WHAT YOU HAVE TO DO: When you reach the line that contains "Lemma only_posts_outcome w1" in the data below, start reproducing lines exactly, and stop after the line that contains "(w_sessions w' = with_tables".

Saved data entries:
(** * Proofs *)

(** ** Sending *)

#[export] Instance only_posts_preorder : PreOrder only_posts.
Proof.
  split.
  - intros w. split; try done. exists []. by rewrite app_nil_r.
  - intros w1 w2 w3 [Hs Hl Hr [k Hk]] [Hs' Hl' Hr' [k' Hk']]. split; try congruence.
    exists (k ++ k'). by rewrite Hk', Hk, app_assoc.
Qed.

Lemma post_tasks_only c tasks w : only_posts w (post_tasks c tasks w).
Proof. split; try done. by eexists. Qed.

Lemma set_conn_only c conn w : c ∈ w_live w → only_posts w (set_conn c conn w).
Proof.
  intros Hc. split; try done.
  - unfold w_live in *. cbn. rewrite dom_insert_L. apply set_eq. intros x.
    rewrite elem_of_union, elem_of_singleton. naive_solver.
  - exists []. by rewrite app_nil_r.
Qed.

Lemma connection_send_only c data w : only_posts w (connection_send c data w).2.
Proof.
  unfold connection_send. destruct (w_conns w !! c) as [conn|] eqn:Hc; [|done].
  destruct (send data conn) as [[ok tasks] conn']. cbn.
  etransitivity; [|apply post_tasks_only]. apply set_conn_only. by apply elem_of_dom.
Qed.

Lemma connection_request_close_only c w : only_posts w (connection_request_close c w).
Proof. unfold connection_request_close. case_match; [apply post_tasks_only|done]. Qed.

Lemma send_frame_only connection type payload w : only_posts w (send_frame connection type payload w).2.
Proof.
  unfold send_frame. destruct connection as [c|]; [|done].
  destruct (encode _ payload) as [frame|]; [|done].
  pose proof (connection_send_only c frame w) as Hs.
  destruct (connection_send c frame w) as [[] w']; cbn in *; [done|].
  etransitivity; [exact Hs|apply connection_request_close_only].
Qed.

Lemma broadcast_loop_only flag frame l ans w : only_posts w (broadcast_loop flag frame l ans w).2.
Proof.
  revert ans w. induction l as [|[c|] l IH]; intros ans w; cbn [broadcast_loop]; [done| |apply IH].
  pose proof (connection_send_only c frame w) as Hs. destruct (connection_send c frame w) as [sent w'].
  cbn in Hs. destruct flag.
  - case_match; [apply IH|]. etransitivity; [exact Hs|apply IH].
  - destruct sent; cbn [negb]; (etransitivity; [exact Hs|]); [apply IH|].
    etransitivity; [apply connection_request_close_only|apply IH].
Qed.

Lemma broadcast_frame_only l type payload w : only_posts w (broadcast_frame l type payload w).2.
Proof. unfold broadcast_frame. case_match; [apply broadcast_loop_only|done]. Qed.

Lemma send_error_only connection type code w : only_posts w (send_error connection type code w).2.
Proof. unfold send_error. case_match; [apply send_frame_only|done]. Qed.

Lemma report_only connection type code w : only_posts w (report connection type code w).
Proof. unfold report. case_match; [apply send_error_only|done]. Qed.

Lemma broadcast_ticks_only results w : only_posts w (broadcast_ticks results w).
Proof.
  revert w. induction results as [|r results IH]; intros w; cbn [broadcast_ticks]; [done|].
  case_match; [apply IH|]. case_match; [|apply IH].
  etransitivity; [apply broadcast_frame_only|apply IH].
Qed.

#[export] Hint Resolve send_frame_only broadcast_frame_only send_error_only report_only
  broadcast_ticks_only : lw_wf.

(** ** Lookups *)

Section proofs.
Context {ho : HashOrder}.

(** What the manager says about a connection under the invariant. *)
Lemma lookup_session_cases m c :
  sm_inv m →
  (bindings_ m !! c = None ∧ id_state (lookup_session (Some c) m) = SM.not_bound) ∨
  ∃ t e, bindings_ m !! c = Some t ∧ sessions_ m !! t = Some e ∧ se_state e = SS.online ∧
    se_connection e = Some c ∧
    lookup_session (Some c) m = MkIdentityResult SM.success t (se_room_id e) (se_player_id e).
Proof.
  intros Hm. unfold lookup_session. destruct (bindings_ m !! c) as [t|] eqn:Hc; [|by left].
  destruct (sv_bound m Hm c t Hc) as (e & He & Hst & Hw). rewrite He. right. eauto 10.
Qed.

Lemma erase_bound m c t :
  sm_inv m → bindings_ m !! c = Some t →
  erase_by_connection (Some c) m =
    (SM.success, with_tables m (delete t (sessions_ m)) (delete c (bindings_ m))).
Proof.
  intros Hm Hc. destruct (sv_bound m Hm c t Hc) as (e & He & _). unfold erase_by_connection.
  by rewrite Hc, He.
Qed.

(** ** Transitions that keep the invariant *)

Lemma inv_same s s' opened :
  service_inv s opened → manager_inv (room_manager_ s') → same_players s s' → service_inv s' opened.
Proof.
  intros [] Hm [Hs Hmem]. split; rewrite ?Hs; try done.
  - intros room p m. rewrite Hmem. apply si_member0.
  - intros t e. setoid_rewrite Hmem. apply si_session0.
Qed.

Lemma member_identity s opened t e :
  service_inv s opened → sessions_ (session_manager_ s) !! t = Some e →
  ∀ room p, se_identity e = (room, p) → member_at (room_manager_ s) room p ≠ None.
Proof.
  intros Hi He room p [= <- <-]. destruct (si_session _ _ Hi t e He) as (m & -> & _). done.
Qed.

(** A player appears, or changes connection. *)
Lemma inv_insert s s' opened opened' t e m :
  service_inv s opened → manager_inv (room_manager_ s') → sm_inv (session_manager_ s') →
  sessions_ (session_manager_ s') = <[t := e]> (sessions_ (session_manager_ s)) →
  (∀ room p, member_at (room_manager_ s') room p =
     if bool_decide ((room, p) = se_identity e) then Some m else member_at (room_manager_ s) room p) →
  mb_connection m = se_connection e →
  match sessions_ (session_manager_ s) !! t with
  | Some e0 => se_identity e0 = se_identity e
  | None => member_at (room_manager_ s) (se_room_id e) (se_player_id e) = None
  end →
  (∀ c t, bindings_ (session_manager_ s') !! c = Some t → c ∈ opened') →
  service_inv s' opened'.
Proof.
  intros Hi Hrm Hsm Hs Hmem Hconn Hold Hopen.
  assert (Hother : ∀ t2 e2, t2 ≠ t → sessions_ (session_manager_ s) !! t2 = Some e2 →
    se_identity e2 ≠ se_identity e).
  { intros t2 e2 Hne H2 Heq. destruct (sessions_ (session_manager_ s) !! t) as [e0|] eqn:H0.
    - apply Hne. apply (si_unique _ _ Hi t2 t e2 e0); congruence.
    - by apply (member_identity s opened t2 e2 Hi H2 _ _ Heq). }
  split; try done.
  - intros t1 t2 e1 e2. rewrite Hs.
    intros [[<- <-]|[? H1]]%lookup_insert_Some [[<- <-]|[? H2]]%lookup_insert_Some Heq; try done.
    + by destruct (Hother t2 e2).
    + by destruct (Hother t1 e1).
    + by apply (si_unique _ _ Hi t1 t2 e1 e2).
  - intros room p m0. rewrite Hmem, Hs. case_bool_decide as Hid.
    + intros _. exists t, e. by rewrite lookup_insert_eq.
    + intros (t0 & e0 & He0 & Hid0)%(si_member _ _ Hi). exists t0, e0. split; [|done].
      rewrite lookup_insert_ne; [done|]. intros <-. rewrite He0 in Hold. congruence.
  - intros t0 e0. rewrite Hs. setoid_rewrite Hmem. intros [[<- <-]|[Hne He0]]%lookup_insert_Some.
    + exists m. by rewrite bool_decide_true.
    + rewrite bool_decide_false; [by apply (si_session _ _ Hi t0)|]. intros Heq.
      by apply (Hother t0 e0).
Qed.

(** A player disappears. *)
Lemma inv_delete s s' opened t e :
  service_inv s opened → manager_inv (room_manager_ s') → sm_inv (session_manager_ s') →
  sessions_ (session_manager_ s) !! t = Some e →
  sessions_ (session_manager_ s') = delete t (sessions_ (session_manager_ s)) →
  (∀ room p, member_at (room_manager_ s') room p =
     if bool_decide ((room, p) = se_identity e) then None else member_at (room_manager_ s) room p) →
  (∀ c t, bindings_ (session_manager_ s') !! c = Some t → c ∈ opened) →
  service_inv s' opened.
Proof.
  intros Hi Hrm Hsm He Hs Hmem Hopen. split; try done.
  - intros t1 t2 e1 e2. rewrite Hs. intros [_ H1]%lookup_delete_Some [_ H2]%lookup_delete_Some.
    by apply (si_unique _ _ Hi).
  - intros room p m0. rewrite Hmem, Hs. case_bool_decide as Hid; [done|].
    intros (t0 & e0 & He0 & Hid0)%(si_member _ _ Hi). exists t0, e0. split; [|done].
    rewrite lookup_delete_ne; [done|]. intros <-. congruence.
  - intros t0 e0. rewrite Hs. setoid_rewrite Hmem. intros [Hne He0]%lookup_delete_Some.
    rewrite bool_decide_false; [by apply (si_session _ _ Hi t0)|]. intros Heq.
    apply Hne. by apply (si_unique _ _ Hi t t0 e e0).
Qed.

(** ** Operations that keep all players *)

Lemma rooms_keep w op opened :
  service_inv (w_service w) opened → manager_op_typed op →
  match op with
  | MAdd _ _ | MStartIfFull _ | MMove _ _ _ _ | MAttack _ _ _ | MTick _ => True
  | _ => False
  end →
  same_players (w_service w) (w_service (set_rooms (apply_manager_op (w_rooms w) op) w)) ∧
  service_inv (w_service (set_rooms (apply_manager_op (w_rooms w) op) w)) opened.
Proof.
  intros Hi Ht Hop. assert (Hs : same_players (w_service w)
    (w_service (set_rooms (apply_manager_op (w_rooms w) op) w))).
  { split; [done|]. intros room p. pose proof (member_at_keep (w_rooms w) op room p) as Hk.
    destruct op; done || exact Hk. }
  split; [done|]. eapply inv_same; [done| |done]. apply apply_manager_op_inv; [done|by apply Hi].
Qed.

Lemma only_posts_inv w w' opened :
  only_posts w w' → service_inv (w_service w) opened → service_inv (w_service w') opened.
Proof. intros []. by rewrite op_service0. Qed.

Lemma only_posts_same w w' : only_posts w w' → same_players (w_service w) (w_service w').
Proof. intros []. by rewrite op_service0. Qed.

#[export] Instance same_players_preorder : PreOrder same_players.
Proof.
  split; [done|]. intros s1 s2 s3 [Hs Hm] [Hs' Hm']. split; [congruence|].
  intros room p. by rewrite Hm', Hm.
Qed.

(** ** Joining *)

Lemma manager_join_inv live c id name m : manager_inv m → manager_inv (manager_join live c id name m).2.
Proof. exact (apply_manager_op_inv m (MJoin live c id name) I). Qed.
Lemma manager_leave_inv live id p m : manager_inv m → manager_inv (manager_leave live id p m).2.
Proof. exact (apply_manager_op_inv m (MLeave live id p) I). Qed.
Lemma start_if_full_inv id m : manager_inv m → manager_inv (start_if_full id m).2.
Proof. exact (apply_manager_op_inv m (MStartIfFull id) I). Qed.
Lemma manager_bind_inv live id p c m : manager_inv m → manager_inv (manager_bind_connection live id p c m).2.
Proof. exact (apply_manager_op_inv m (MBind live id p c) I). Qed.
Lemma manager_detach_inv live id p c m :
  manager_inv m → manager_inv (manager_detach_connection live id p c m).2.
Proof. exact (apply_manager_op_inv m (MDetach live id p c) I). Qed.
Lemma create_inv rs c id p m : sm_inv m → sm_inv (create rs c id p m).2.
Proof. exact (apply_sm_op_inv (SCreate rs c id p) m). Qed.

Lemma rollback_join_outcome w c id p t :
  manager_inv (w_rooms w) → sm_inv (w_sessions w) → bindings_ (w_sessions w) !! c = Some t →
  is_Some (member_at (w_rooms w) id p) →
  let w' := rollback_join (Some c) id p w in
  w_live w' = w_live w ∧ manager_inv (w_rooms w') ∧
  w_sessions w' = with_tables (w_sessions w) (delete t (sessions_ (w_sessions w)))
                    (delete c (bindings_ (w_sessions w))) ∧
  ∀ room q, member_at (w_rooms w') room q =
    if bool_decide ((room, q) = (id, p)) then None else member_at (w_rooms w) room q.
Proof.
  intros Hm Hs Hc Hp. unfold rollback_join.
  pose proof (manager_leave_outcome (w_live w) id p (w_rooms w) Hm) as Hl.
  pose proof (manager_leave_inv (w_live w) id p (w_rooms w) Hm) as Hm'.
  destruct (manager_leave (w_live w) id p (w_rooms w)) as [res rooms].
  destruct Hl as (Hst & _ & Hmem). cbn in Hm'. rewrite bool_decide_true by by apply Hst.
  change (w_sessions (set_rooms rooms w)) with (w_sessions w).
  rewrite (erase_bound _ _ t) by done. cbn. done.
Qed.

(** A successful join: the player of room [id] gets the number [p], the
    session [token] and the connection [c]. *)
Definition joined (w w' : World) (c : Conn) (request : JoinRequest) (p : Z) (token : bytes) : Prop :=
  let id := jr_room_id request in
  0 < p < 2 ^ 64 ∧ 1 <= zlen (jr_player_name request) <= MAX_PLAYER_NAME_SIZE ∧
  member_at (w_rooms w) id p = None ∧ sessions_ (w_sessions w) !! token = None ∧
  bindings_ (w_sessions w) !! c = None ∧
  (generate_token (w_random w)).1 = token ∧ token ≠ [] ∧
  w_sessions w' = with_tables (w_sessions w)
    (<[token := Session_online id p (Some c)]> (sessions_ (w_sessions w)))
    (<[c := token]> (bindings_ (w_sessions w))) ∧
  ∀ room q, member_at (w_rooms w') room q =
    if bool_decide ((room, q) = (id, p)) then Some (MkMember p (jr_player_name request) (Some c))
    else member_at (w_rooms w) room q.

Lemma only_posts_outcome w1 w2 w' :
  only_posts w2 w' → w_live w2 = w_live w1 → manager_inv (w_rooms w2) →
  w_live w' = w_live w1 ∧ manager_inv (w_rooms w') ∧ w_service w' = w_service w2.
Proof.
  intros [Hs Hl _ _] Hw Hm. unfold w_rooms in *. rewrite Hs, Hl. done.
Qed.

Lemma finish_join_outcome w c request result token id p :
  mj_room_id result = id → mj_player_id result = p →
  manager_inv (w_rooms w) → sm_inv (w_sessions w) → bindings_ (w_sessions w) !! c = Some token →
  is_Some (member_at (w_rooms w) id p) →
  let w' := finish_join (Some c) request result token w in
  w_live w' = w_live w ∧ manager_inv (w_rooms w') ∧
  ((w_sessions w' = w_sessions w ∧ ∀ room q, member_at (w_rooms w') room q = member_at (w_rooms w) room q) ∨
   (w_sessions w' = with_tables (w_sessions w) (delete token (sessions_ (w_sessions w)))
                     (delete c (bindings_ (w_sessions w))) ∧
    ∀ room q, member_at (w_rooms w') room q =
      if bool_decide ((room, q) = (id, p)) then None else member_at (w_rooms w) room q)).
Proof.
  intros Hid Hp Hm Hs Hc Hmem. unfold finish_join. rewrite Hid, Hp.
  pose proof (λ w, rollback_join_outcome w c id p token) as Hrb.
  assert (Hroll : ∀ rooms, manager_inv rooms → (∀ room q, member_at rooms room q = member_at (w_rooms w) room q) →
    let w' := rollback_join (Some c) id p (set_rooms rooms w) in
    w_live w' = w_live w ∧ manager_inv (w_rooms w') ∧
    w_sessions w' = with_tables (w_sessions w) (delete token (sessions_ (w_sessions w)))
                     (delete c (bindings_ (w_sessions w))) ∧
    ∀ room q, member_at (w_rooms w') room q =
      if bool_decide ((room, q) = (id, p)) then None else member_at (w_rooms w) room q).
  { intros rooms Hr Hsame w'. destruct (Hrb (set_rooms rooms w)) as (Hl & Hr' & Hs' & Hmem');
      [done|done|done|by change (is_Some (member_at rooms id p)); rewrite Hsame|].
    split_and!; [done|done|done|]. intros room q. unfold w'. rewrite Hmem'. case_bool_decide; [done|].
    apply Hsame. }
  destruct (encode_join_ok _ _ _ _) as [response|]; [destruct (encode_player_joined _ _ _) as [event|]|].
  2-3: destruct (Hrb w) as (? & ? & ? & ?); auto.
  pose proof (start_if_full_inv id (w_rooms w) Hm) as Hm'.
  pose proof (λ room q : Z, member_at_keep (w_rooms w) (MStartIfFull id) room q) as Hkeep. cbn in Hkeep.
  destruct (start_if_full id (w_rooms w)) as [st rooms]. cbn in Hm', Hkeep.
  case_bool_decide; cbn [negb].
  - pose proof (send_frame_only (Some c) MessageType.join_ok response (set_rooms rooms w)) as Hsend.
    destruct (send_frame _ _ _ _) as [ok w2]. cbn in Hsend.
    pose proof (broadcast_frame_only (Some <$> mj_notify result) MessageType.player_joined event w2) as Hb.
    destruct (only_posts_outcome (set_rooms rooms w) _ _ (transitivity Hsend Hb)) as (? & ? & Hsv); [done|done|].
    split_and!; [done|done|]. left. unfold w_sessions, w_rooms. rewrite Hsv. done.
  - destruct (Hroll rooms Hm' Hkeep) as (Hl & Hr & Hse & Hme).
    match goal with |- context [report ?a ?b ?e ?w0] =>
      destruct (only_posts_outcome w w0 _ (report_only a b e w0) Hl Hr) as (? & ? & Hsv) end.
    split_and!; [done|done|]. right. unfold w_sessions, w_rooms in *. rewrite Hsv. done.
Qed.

SOLUTION FOR THIS TASK:
Lemma only_posts_outcome w1 w2 w' :
  only_posts w2 w' → w_live w2 = w_live w1 → manager_inv (w_rooms w2) →
  w_live w' = w_live w1 ∧ manager_inv (w_rooms w') ∧ w_service w' = w_service w2.
Proof.
  intros [Hs Hl _ _] Hw Hm. unfold w_rooms in *. rewrite Hs, Hl. done.
Qed.

Lemma finish_join_outcome w c request result token id p :
  mj_room_id result = id → mj_player_id result = p →
  manager_inv (w_rooms w) → sm_inv (w_sessions w) → bindings_ (w_sessions w) !! c = Some token →
  is_Some (member_at (w_rooms w) id p) →
  let w' := finish_join (Some c) request result token w in
  w_live w' = w_live w ∧ manager_inv (w_rooms w') ∧
  ((w_sessions w' = w_sessions w ∧ ∀ room q, member_at (w_rooms w') room q = member_at (w_rooms w) room q) ∨
   (w_sessions w' = with_tables (w_sessions w) (delete token (sessions_ (w_sessions w)))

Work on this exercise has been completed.